Distributed Systems:
 A distributed system consists of multiple machines.
 All computation work is divided among the different systems.
 Its performance is high as the workload is divided among different computers to
efficiently use their capacity.
 There are systems present in the backup, so if the main system fails then work will
not stop.
A distributed system contains multiple nodes that are physically separate but mixed using the
communication networks.
Centralized System vs. Distributed System
Criteria Centralized system Distributed System
Economics Low High

Availability Low High

Complexity Low High

Consistency Simple High

Scalability Poor Good

Technology Homogeneous Heterogeneous

Security High Low

Architecture of Distributed Systems


Cloud-based software, the backbone of distributed systems, is a complicated network of
servers that anyone with an internet connection can access. In a distributed system, components
and connectors arrange themselves in a way that eases communication. Components are modules
with well-defined interfaces that can be replaced or reused. Similarly, connectors are
communication links between modules that mediate coordination or cooperation among
components.
A distributed system is broadly divided into two essential concepts — software architecture
(further divided into layered architecture, object-based architecture, data-centered architecture,
and event-based architecture) and system architecture (further divided into client-server
architecture and peer-to-peer architecture).
Let’s understand each of these architecture systems in detail:
1. Software architecture
Software architecture is the logical organization of software components and their interaction
with other structures. It is at a lower level than system architecture and focuses entirely on
components; e.g., the web front end of an e-commerce system is a component. The four main
architectural styles of distributed systems in software components entail:

i) Layered architecture
Layered architecture provides a modular approach to software. Separating each component is
more efficient. For example, the open systems interconnection (OSI) model uses a layered
architecture for better results. It does this by contacting layers in sequence, which allows it to
reach its goal. In some instances, the implementation of layered architecture is in cross-layer
coordination. Under cross-layer, the interactions can skip any adjacent layer until it fulfills the
request and provides better performance results.

Layered Architecture
Layered architecture is a type of software that separates components into units. A request goes
from the top down, and the response goes from the bottom up. The advantage of layered
architecture is that it keeps things orderly and modifies each layer independently without
affecting the rest of the system.

ii) Object-based architecture


Object-based architecture centers around an arrangement of loosely coupled objects with no
specific architecture-like layers. Unlike layered architecture, object-based architecture doesn’t
have to follow any steps in a sequence. Each component is an object, and all the objects can
interact through an interface (or connector). Under object-based architecture, such interactions
between components can happen through a direct method call.
Object-based Architecture

At its core, communication between objects happens through method invocations, often called
remote procedure calls (RPC). Popular RPC systems include Java RMI Web Services and REST
API Calls. The primary design consideration of these architectures is that they are less structured.
Here, component equals object, and connector equals RPC or RMI.

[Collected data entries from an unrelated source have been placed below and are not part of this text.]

(** * MT19937 state recovery: a shallow embedding of [main.py]

    The development follows the predictor core of the solver: the
    module-level untempering helpers ([undo_right_shift_xor],
    [undo_left_shift_xor_and], [untemper]) and the class [MT19937]
    ([__init__], [seed_from_state], [twist], [temper], [next_uint32]).
    Of the glue around it, the loop of [collect_outputs] and the
    reconstruction step of [main] are followed too, with the answers of
    the remote service given as a list of rounds.

    Python integers are unbounded, so words are modelled as [Z] and every
    mask the source applies is written out.  The methods of the class mutate
    one instance and may raise; they are modelled in a state-and-exception
    monad over the instance record. *)

From Stdlib Require Import ZArith Lia Bool.
From stdpp Require Import base list.
From coqutil Require Import Z.bitblast.

Local Open Scope Z_scope.

(** ** The fragment of the Python runtime that the source relies on *)

(** [range(start, stop, step)] for a positive step; the source only builds
    ranges with steps 1, 7, 11, 15 and 18. *)
Definition py_range (start stop step : Z) : list Z :=
  if step <=? 0 then []
  else map (fun k => start + Z.of_nat k * step)
           (seq 0 (Z.to_nat ((stop - start + step - 1) / step))).

(** Index normalisation of [list.__getitem__] and [list.__setitem__]: a
    negative index counts from the end, anything else out of range is an
    [IndexError] (here [None]). *)
Definition list_index (len i : Z) : option nat :=
  if (0 <=? i) && (i <? len) then Some (Z.to_nat i)
  else if (- len <=? i) && (i <? 0) then Some (Z.to_nat (len + i))
  else None.

Definition py_getitem (l : list Z) (i : Z) : option Z :=
  match list_index (Z.of_nat (length l)) i with
  | Some n => l !! n
  | None => None
  end.

Definition py_setitem (l : list Z) (i v : Z) : option (list Z) :=
  match list_index (Z.of_nat (length l)) i with
  | Some n => Some (<[n := v]> l)
  | None => None
  end.

Inductive exn := ValueError | IndexError.

Inductive result (A : Type) :=
| Ok (a : A)
| Raise (e : exn).
Arguments Ok {A} a.
Arguments Raise {A} e.

(** ** Module-level tempering parameters *)

Module Tempering.
Definition U : Z := 11.
Definition D : Z := 0xFFFFFFFF.
Definition S : Z := 7.
Definition B : Z := 0x9D2C5680.
Definition T : Z := 15.
Definition C : Z := 0xEFC60000.
Definition L : Z := 18.
End Tempering.

(** The two undo loops run over [range(0, 32, shift)]; the source calls
    them with the shifts 18, 15, 7 and 11 only. *)
Definition undo_right_shift_xor (y shift : Z) : Z :=
  let x :=
    fold_left
      (fun x i =>
         let part := Z.shiftr y i in
         let mask :=
           if i + shift <=? 32 then Z.shiftl 1 shift - 1
           else Z.shiftl 1 (32 - i) - 1 in
         let x_part := Z.land (Z.lxor part (Z.shiftr x shift)) mask in
         Z.lor x (Z.shiftl x_part i))
      (py_range 0 32 shift) 0 in
  Z.land x 0xFFFFFFFF.

Definition undo_left_shift_xor_and (y shift mask : Z) : Z :=
  let x :=
    fold_left
      (fun x i =>
         let part_mask :=
           if i + shift <=? 32 then Z.shiftl 1 shift - 1
           else Z.shiftl 1 (32 - i) - 1 in
         let part := Z.land (Z.shiftr y i) part_mask in
         let prev := Z.land (Z.shiftl x shift) mask in
         let x_part := Z.lxor part (Z.land (Z.shiftr prev i) part_mask) in
         Z.lor x (Z.shiftl x_part i))
      (py_range 0 32 shift) 0 in
  Z.land x 0xFFFFFFFF.

Definition untemper (y : Z) : Z :=
  let y := Z.land y 0xFFFFFFFF in
  let y := undo_right_shift_xor y Tempering.L in
  let y := undo_left_shift_xor_and y Tempering.T Tempering.C in
  let y := undo_left_shift_xor_and y Tempering.S Tempering.B in
  let y := undo_right_shift_xor y Tempering.U in
  Z.land y 0xFFFFFFFF.

(** ** The class [MT19937] *)

Module MT19937.

Definition N : Z := 624.
Definition M : Z := 397.
Definition MATRIX_A : Z := 0x9908B0DF.
Definition UPPER_MASK : Z := 0x80000000.
Definition LOWER_MASK : Z := 0x7FFFFFFF.

(** The attributes of an instance. *)
Record t := mk { mt : list Z; index : Z }.

(** A method body: it runs on the instance, returns a value or raises, and
    leaves the instance as mutated so far. *)
Definition action (A : Type) : Type := t -> result A * t.

#[global] Instance action_ret : MRet action := fun A a s => (Ok a, s).
#[global] Instance action_bind : MBind action := fun A B f m s =>
  match m s with
  | (Ok a, s') => f a s'
  | (Raise e, s') => (Raise e, s')
  end.

Definition raise {A : Type} (e : exn) : action A := fun s => (Raise e, s).

Definition get_index : action Z := fun s => (Ok (index s), s).
Definition set_index (i : Z) : action unit := fun s => (Ok tt, mk (mt s) i).
Definition set_mt (l : list Z) : action unit := fun s => (Ok tt, mk l (index s)).

(** [self.mt[i]] as an expression and as an assignment target. *)
Definition getitem (i : Z) : action Z := fun s =>
  match py_getitem (mt s) i with
  | Some v => (Ok v, s)
  | None => (Raise IndexError, s)
  end.

Definition setitem (i v : Z) : action unit := fun s =>
  match py_setitem (mt s) i v with
  | Some l => (Ok tt, mk l (index s))
  | None => (Raise IndexError, s)
  end.

(** [for x in l: body x] *)
Fixpoint for_ {A : Type} (l : list A) (body : A -> action unit) : action unit :=
  match l with
  | [] => mret tt
  | x :: l' => body x ;; for_ l' body
  end.

(** The instance [MT19937()] returns. *)
Definition __init__ : t := mk (replicate (Z.to_nat N) 0) N.

Definition seed_from_state (state_untempered : list Z) : action unit :=
  if negb (Z.of_nat (length state_untempered) =? N)
  then raise ValueError
  else
    set_mt (map (fun x => Z.land x 0xFFFFFFFF) state_untempered) ;;
    set_index N.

iii) Data-centered architecture


Data-centered architecture works on a central data repository, either active or passive. Like most
producer-consumer scenarios, the producer (business) produces items for the common data store,
and the consumer (individual) can request data from it. Sometimes, this central repository can be
just a simple database.
Data-centered Architecture

All communication between objects happens through a data storage system in a data-centered
system. It supports its stores’ components with a persistent storage space such as an SQL
database, and the system stores all the nodes in this data storage.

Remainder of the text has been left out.